### The task
Exactly the lines from the one containing "- rewrite Hkey" to the final line below should be output, and no others.

-- Data in this exercise follows --

(** Access units. Every NAL unit that is not empty ends up in exactly one
    access unit, in order; a NAL unit opens a new access unit exactly when it is
    a delimiter, a parameter set after a slice, or a slice after a slice whose
    first macroblock is zero or unreadable; and no access unit holds two slices
    that begin a picture. *)
Theorem access_units_grouped nalus :
  let units := h264_access_units nalus in
  concat units = List.filter (fun n => negb (bytes_eqb n [])) nalus /\ grouped units /\
  Forall (fun unit => unit <> [] /\ (length (picture_starts unit) <= 1)%nat) units.
Proof.
  cbv zeta. unfold h264_access_units. set (g := fold_left _ _ _).
  assert (grouping_ok nalus g) as (Hg & Hc & _ & He).
  { apply (group_nalus_ok nalus [] (mkGrouping [] [] false)). split_and!; [apply grouped_nil|done..]. }
  assert (result (flush g) = units_of g) as -> by (unfold flush, units_of; by destruct (current g)).
  split_and!; [done|done|]. eapply Forall_impl; [by apply grouped_one_picture|]. cbn. tauto.
Qed.

(** A live stream starts at a decodable picture. When the wait for video
    succeeds, exactly one access unit is kept; it came from the source and holds
    an IDR slice; the configuration is that of a sequence and a picture parameter
    set among the frames received so far, of which there were at most 16 MiB. *)
Theorem live_stream_starts_decodable turns config s :
  startup turns None new_startup = Started config s ->
  exists received rest keyframe,
    omap next_video_frame turns = received ++ rest /\ initial_access_units s = [keyframe] /\
    keyframe ∈ received /\ existsb (has_type 5) (h264_nalus keyframe) = true /\
    config_from received config /\ total received <= kMaximumStartupVideoBytes.
Proof.
  intros Hs. eapply (startup_spec turns None new_startup []) in Hs
    as (received & rest & Hr & (Hk & Hb & Hm & _ & Hc) & Hkey).
  - rewrite Hkey in Hk. destruct Hk as (u & H1 & H2 & H3). exists received, rest, u. split_and!; try done.
    by apply Hc.
  - split_and!; try done.
Qed.

Definition demo_turn (frame : Bytes) : StartupTurn := mkStartupTurn false (Some frame) false.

-- Data in this exercise concluded --

### Response box
  - rewrite Hkey in Hk. destruct Hk as (u & H1 & H2 & H3). exists received, rest, u. split_and!; try done.
    by apply Hc.
  - split_and!; try done.
Qed.

Definition demo_turn (frame : Bytes) : StartupTurn := mkStartupTurn false (Some frame) false.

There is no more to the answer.